昨日皇帝在太后面前向她讨要了批折子的权利。
是的,讨要。
他言自己身子好了大半,也能够为国事分忧了。
彼时太后正因兰香殿中那口枯井封起来,心情尚好,眼眸一抬,便应允了。
皇帝羸弱不堪,宫中政权内阁重臣皆归顺于太后,而朝堂之上有太后母系一族把持着。
就连批折子的权利都全然不在皇帝手中。
他更像是一个能够撑起排面的提线木偶,这个位置是不是他,并不重要。
他在大殿之中正襟危坐批起折子的模样就像那太阳打西边出来了。
殿中气氛沉闷压抑,太监宫女们都将脑袋压得低低的,尚且不敢喘一口大气。
自从那日偏殿之中的江湖术士死后,兰香殿那口井封起来,他们的皇帝就像是变了个人一般。

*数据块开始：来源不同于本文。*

(** C29: A component behaves in simulation mode as in reality mode: over any sequence of messages on its two
    to four channels and others, the [Proc] of the user is called with exactly the same messages in the
    same order, namely one call for every message of the first channel that arrives when all other
    channels have one, with their latest messages; in the one mode the callback of the first reader
    looks into the blockers, in the other a task polls a fusing visitor.  That is: the task has its
    turn after every single message, with enough of it to poll and to find nothing more; the
    configuration names a channel for every type, with names that are not empty and have ids of their
    own, a depth of at least 1 for every channel but the first, and pending queues shorter than
    2^64 - 1 ([good_config]); a message on one of these channels has its type, and other channels have
    other ids ([good_event]); readers initialise and the task is created; the process is fresh, without
    blockers or data buffers; and there are fewer than 2^64 - 3 messages. *)
Theorem simulation_as_reality tys cfg ty0 o0 ty1 o1 l (bm : gmap string Blk) (d : data_state M SB) evs fuel :
  good_config tys cfg ty0 o0 ty1 o1 l -> (forall ch, reader_init ch = true) -> create_task (cfg_name cfg) = true ->
  Forall (good_event ((ty0, o0) :: (ty1, o1) :: l)) evs -> (Z.of_nat (length evs) + 3 < two64)%Z -> (1 < fuel)%nat ->
  let sim := init tys false true cfg (component_new ∅ d) in
  let real := init tys true true cfg (component_new bm (data_init : data_state M SB)) in
  let wanted := fused_ref (channel_id (channel o0)) (ids ((ty1, o1) :: l)) [] (by_id evs) in
  sim.1 = true /\ real.1 = true /\
  procs (foldl (sim_publish tys cfg) sim.2 evs) = wanted /\ null_call (foldl (sim_publish tys cfg) sim.2 evs) = false /\
  procs (foldl (real_publish channel_id fuel) real.2 evs) = wanted.
Proof.
  intros Hg Hri Hct He Hlen Hfuel sim real wanted. pose proof Hg as [Hzip _ _ Hids Hq _]. rewrite Hzip in Hids.
  destruct (Initialize_sim _ _ _ _ _ _ _ d Hg) as (Hs & _ & Hsok). fold sim in Hs, Hsok.
  destruct (Initialize_real _ _ _ _ _ _ _ bm Hg Hri Hct) as (Hr & _ & Hrok). fold real in Hr, Hrok. split; [done|]. split; [done|].
  assert (Ho : others tys cfg = (ty1, o1) :: l) by (unfold others; by rewrite Hzip).
  destruct (sim_run _ _ _ _ _ _ Ho Hids Hq He Hsok) as [_ [_ Hnull] _ _ _ Hp]. split; [exact Hp|]. split; [exact Hnull|].
  assert (Hrun : real_ok (foldl (real_publish channel_id fuel) real.2 evs) (channel_id (channel o0)) (ids ((ty1, o1) :: l)) (by_id evs)); [|by apply re_procs].
  clear He Hp Hnull. induction evs as [|e evs IH] using rev_ind; [done|]. rewrite length_app in Hlen. cbn in Hlen. rewrite foldl_snoc. apply real_step; [done|lia|]. apply IH. lia.
Qed.
End Proofs.

(** ** Shutting down *)
Section Down.
Context {M SB : Type} `{!KeyedStore SB (list nat)} `{HashOrder} (null : M) (channel_id : string -> Z).
Implicit Types (c : component (M := M) (SB := SB)).
(** * autostep_ros: the command and tracking node (nodes/autostep_node.py)

    A shallow embedding of [AutostepNode]: the command handlers, the service
    dispatch, the trajectory set-up and the tracking-sample callback, together
    with the properties of the node that the specification states.

    Conventions of the embedding.
    - Python floats are IEEE binary64 numbers: Rocq's primitive [float].
    - A decoded JSON argument bag is a [gmap string json]; JSON numbers are
      taken as binary64 values (what [scipy.array] and [interp1d] turn them
      into; exact for integers below 2^53).
    - A handler is a function from the node's state to an outcome (a value or
      a raised exception), a new state and the list of events it emitted, in
      program order: lock acquire/release, reads and writes of instance
      attributes, calls into the [Autostep] driver, published messages and
      started threads.  One run of a handler is sequential; what a lock
      protects is read off the emitted events.
    - The [Autostep] driver, [rospy]'s clock and [scipy] are not part of the
      repository.  The driver and the clock are an interface ([External]) that
      answers every call; [scipy]'s array operations and [interp1d] are
      modelled below. *)

From Stdlib Require Import Floats ZArith Uint63.
From stdpp Require Import gmap strings list.

Set Warnings "-register-all".

(** ** Values *)

Inductive json :=
| JNull
| JBool (b : bool)
| JNum (x : float)
| JStr (s : string)
| JArr (l : list json)
| JObj (l : list (string * json)).

Inductive exn :=
| KeyError (k : string)
| IndexError
| ValueError
| TypeError.

Inductive outcome (A : Type) :=
| Ret (a : A)
| Raise (e : exn).
Arguments Ret {A} a.
Arguments Raise {A} e.

(** [rospy.Time], [std_msgs.msg.Header] and the two messages of the node. *)
Record Time := { secs : Z; nsecs : Z }.

Record Header := { seq : Z; stamp : Time; frame_id : string }.

Record MotionData := {
  header : Header;
  elapsed_time : float;
  position : float;
  setpoint : float;
  sensor : float }.

Record TrackingData := { msg_position : float; msg_velocity : float }.

(** ** scipy: arrays and interp1d *)

(** Modelled from the spec: [scipy.array] on a decoded JSON value.  A flat
    list of numbers becomes a one-dimensional float array; for anything else
    the array arithmetic that follows is rejected by numpy. *)
Fixpoint json_numbers (l : list json) : option (list float) :=
  match l with
  | [] => Some []
  | JNum x :: l' =>
      match json_numbers l' with
      | Some xs => Some (x :: xs)
      | None => None
      end
  | _ :: _ => None
  end.

Definition scipy_array (v : json) : outcome (list float) :=
  match v with
  | JArr l =>
      match json_numbers l with
      | Some xs => Ret xs
      | None => Raise TypeError
      end
  | _ => Raise TypeError
  end.

(** [a[1:] - a[:-1]], element by element. *)
Fixpoint first_differences (a : list float) : list float :=
  match a with
  | [] => []
  | x :: rest =>
      match rest with
      | [] => []
      | y :: _ => (y - x)%float :: first_differences rest
      end
  end.

(** [dt * scipy.arange(0, n)]: the integers [0 .. n-1], each converted to a
    float and multiplied by [dt]. *)
Definition float_of_nat (i : nat) : float :=
  PrimFloat.of_uint63 (Uint63.of_Z (Z.of_nat i)).

Definition scaled_arange (dt : float) (n : nat) : list float :=
  map (fun i => (dt * float_of_nat i)%float) (List.seq 0 n).

(** [a[-1]]: the last element, [IndexError] on an empty array. *)
Definition last_element (a : list float) : outcome float :=
  match last a with
  | Some x => Ret x
  | None => Raise IndexError
  end.

(** Modelled from the spec: [scipy.interpolate.interp1d(x, y, kind='linear')],
    the piecewise-linear interpolant through the points [(x_i, y_i)].  The
    constructor wants at least two points.  The time axis handed to it by the
    node is [dt * i] for the driver's positive sample period, already
    increasing, so the constructor's sort of the abscissae changes nothing. *)
Record interp1d := { interp_x : list float; interp_y : list float }.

往日里性情软弱,纵然被下人们欺了去,也不曾出言反抗。
昨日在宫中甚至斩了两个对他不敬的宫女太监。
此事不出一刻钟便传到了太后宫中,谁知皇帝被请过去后,非但未曾被太后训话,反而将批折子的权利夺了去。
太和殿中之人,多数都是太后的眼线,他们大多是看主子神色行事。
他脸色并无几分雪色,相比起上一次同太后见面,他瘦上许多,袖口都宽松了些,太后抬眸,神色遇上他的面容,也有几分惊讶。
司星南抬眸,他恍然觉得太后那狭长又浓妆艳抹的神色,像是在看何种秽物。
他有几分冷然的笑意,他父皇故去已久,他这位母后,今日神采奕奕不说,竟多了几分妇人的娇媚。
她神色不耐,也好似急着将他赶出去,像他破坏了她的好心情一般。
“若是皇儿要,那便拿去吧。”
将他同殿中送了出来。
殿中的众人还记得,昨日那二人在皇帝吃食中放了石子,皇帝吃了一嘴巴的血,他神色那样冰冷。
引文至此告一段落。